From the records that follow, copy every line in which "pose" appears.

START LISTED RECORDS

Lemma recalculate_ok bs s (Q : unit -> heap_state E -> Prop) :
  heap_ok bs s -> Q tt (with_stats s bs) -> wp heap_recalculate_stats Q s.
Proof.
  intros Hok HQ. unfold heap_recalculate_stats. apply wp_bind, wp_get, wp_bind.
  apply (wp_loop _
    (fun '(block, visited, rc) s' => s' = s /\
       exists l r, at_block bs l r block visited /\ rc = recalc_of l)
    (fun '(_, visited, _) _ => 4096 - visited)).
  - intros [[block visited] rc] s' (-> & l & r & Hat & ->).
    destruct (negb _) eqn:Hc.
    + apply wp_ret, wp_mod. rewrite (loop_cond_exit _ _ _ _ _ _ Hok Hat Hc). exact HQ.
    + destruct (loop_cond _ _ _ _ _ _ Hok Hat Hc) as (b & r' & -> & -> & Hlt).
      pose proof Hat as (Ebs & _ & Ev & _). subst bs.
      pose proof (heap_ok_good _ _ b Hok (elem_middle l b r')) as Hg.
      apply wp_bind, (wp_sane _ b Hg). cbn [negb].
      apply wp_bind, (wp_block_used _ b Hg), wp_bind, (wp_block_size _ b Hg), wp_bind,
        (wp_block_next _ b Hg), wp_ret.
      rewrite (heap_ok_next _ _ _ _ Hok), (recalc_step _ _ _ _ _ Hok eq_refl).
      pose proof (at_block_step _ _ _ _ _ _ Hat Hlt) as Hat'.
      split; [split; [done|by eexists _, _]|]. destruct Hat' as (_ & _ & _ & Hle).
      rewrite incr_small in * by lia. lia.
  - split; [done|]. exists [], bs. split; [|done]. split; [done|].
    split; [by eapply heap_ok_head|]. done.
  - lia.
Qed.

Lemma with_stats_ok bs s :
  heap_ok bs s -> heap_ok bs (with_stats s bs) /\ heap_stats_ok bs (with_stats s bs).
Proof. intros Hok. split; [by eapply heap_ok_stats|]. done. Qed.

END LISTED RECORDS

_RESULT OF THIS TASK_
      pose proof Hat as (Ebs & _ & Ev & _). subst bs.
      pose proof (heap_ok_good _ _ b Hok (elem_middle l b r')) as Hg.
      pose proof (at_block_step _ _ _ _ _ _ Hat Hlt) as Hat'.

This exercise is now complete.